(EXTRACTED RECORDS)
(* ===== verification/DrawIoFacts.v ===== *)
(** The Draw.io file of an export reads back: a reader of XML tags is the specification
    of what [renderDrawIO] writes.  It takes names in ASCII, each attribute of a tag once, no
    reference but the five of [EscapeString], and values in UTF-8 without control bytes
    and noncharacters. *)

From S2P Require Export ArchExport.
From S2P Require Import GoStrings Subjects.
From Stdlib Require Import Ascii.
(End EXTRACTED RECORDS)
BRIEF: From the entries above, extract each line containing "Import".

RESPONSE AREA:
From S2P Require Import GoStrings Subjects.
From Stdlib Require Import Ascii.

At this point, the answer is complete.